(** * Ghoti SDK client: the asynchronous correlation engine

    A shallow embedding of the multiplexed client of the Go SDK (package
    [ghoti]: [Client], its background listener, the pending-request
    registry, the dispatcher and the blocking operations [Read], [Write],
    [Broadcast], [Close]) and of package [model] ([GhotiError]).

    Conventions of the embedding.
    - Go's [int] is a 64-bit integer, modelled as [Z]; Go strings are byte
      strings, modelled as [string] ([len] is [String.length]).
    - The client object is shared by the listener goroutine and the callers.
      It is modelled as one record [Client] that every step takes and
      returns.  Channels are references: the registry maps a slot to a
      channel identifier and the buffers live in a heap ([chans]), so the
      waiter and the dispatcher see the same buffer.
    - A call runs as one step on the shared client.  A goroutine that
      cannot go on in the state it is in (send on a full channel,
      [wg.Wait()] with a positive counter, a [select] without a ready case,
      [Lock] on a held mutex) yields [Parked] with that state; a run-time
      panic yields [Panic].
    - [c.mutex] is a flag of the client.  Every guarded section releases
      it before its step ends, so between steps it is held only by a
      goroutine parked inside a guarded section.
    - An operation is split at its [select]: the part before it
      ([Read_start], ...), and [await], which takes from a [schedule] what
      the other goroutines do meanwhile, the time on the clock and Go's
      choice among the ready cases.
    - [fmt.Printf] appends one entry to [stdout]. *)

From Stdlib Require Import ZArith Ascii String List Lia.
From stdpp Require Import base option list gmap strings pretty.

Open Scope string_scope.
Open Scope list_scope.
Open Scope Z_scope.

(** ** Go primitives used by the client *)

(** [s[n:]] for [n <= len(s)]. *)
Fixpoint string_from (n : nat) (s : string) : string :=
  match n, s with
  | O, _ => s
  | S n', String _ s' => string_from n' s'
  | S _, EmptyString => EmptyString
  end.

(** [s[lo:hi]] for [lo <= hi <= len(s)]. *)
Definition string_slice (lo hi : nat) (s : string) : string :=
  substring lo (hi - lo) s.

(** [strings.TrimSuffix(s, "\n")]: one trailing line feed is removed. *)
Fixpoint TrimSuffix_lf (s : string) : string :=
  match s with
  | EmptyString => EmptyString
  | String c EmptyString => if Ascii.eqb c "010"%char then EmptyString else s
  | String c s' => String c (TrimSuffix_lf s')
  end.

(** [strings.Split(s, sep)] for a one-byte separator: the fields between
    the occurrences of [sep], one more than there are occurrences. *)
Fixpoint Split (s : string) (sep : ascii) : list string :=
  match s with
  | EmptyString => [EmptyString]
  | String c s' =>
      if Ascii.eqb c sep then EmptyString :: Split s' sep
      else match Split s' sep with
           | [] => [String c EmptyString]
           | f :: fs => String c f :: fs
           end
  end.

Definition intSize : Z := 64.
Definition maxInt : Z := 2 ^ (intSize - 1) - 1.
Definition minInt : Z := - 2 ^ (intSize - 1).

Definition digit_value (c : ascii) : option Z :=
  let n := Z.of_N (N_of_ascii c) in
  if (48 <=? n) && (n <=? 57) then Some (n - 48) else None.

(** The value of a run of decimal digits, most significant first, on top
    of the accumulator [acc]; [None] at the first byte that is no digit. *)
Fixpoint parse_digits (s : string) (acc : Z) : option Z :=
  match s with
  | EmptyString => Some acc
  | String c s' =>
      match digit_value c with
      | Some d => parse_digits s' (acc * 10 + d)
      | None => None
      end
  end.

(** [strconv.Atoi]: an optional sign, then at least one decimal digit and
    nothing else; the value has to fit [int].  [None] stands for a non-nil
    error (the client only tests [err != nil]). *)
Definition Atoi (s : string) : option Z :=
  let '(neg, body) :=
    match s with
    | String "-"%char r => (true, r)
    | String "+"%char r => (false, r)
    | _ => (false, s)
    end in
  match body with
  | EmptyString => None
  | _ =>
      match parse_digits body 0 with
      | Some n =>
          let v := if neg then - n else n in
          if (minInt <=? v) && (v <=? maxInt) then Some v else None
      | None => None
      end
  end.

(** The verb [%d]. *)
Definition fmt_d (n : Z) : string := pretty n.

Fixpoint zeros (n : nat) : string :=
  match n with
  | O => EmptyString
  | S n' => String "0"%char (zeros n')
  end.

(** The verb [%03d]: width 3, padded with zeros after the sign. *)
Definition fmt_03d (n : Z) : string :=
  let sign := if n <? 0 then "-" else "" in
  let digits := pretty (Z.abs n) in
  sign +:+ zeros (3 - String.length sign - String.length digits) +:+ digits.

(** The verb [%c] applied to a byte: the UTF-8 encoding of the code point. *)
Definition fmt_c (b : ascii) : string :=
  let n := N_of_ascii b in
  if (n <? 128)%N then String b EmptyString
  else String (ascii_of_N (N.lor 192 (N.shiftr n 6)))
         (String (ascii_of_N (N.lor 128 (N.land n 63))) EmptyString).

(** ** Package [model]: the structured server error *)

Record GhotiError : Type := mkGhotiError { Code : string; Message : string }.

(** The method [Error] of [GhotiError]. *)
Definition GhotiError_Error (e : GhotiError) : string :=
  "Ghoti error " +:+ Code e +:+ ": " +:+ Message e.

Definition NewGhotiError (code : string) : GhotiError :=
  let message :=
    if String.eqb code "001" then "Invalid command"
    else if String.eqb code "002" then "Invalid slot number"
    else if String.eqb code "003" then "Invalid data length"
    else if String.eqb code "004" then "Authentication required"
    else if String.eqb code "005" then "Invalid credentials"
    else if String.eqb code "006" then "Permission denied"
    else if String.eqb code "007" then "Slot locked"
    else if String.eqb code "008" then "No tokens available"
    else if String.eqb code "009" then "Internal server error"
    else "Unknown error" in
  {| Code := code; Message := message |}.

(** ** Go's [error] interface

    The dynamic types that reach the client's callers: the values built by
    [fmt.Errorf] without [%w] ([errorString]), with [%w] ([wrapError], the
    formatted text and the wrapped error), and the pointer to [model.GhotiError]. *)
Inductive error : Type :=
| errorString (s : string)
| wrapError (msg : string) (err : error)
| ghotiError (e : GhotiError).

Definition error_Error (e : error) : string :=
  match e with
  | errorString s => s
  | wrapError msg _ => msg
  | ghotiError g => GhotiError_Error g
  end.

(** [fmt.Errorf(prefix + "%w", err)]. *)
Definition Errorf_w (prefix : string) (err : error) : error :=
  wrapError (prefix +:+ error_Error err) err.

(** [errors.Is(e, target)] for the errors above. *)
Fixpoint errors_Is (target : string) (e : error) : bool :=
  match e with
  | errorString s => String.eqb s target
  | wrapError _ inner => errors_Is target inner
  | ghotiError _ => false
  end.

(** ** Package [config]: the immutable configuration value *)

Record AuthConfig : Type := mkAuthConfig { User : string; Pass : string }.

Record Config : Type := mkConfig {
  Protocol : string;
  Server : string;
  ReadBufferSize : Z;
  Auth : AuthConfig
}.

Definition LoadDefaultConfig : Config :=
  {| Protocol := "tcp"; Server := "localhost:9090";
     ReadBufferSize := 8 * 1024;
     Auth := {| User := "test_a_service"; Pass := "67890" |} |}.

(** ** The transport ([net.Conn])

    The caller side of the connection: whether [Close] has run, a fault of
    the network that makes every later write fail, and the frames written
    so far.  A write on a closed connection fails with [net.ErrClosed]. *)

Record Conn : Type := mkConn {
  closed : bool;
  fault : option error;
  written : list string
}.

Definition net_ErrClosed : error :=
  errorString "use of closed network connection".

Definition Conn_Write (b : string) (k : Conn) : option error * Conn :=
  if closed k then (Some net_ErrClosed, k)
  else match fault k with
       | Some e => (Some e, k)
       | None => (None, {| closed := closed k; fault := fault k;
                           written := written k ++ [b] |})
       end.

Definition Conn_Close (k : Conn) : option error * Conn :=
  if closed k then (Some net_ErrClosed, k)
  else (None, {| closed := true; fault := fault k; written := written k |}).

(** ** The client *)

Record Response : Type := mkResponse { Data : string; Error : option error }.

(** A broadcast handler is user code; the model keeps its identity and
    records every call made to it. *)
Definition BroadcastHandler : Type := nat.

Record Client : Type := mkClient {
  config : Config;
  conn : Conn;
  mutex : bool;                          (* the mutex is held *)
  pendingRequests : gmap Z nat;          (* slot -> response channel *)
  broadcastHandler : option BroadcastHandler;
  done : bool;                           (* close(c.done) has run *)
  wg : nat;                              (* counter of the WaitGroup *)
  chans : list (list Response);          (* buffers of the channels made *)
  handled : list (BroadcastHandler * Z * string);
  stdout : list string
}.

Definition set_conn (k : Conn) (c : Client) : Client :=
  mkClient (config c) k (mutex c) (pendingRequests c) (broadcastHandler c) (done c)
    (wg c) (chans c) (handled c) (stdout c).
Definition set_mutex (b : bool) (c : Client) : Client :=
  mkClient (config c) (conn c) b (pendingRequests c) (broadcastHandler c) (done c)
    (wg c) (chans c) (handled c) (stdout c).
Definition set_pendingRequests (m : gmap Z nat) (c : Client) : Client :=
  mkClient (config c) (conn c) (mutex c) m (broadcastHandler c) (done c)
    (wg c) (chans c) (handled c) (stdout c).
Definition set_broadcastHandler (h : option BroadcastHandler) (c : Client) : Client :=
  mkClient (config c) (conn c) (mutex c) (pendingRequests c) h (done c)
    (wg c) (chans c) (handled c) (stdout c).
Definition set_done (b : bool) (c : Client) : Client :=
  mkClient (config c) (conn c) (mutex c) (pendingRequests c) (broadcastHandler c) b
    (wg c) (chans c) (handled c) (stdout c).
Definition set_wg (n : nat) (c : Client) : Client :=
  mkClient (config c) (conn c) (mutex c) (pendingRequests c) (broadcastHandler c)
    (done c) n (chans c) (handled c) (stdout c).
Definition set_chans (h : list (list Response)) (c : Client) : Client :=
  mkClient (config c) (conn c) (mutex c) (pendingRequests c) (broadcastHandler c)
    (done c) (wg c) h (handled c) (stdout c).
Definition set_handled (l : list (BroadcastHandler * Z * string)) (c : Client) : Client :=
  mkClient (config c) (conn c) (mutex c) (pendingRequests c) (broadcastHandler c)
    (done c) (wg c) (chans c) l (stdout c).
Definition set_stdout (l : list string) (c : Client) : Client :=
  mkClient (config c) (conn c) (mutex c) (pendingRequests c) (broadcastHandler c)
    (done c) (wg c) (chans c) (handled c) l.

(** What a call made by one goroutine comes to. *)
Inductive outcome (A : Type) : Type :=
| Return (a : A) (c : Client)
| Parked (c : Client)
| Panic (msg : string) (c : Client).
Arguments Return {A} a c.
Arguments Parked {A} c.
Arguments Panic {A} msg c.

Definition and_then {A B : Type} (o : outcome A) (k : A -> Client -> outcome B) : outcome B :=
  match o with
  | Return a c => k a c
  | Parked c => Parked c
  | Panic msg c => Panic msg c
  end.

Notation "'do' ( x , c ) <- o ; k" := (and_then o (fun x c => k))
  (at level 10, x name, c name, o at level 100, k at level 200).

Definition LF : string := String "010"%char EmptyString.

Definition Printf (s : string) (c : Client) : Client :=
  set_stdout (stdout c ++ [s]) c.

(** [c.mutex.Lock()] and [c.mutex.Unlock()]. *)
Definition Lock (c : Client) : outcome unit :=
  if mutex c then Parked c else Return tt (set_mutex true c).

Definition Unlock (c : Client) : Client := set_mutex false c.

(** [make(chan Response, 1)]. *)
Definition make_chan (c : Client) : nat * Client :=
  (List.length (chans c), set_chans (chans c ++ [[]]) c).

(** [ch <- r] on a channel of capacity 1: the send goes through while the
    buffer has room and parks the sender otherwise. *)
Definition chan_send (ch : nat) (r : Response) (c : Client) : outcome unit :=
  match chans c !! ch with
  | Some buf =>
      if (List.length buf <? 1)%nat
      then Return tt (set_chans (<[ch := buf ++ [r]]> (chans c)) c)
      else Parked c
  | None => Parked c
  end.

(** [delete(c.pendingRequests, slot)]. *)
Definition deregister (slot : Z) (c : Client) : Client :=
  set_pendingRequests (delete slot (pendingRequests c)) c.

**Task instructions:** In the entries above, restate word for word the lines between the one holding "String c f :: fs" and the one holding "r => (true, r)", inclusive, and nothing besides.

**Exercise solution:**
           | f :: fs => String c f :: fs
           end
  end.

Definition intSize : Z := 64.
Definition maxInt : Z := 2 ^ (intSize - 1) - 1.
Definition minInt : Z := - 2 ^ (intSize - 1).

Definition digit_value (c : ascii) : option Z :=
  let n := Z.of_N (N_of_ascii c) in
  if (48 <=? n) && (n <=? 57) then Some (n - 48) else None.

(** The value of a run of decimal digits, most significant first, on top
    of the accumulator [acc]; [None] at the first byte that is no digit. *)
Fixpoint parse_digits (s : string) (acc : Z) : option Z :=
  match s with
  | EmptyString => Some acc
  | String c s' =>
      match digit_value c with
      | Some d => parse_digits s' (acc * 10 + d)
      | None => None
      end
  end.

(** [strconv.Atoi]: an optional sign, then at least one decimal digit and
    nothing else; the value has to fit [int].  [None] stands for a non-nil
    error (the client only tests [err != nil]). *)
Definition Atoi (s : string) : option Z :=
  let '(neg, body) :=
    match s with
    | String "-"%char r => (true, r)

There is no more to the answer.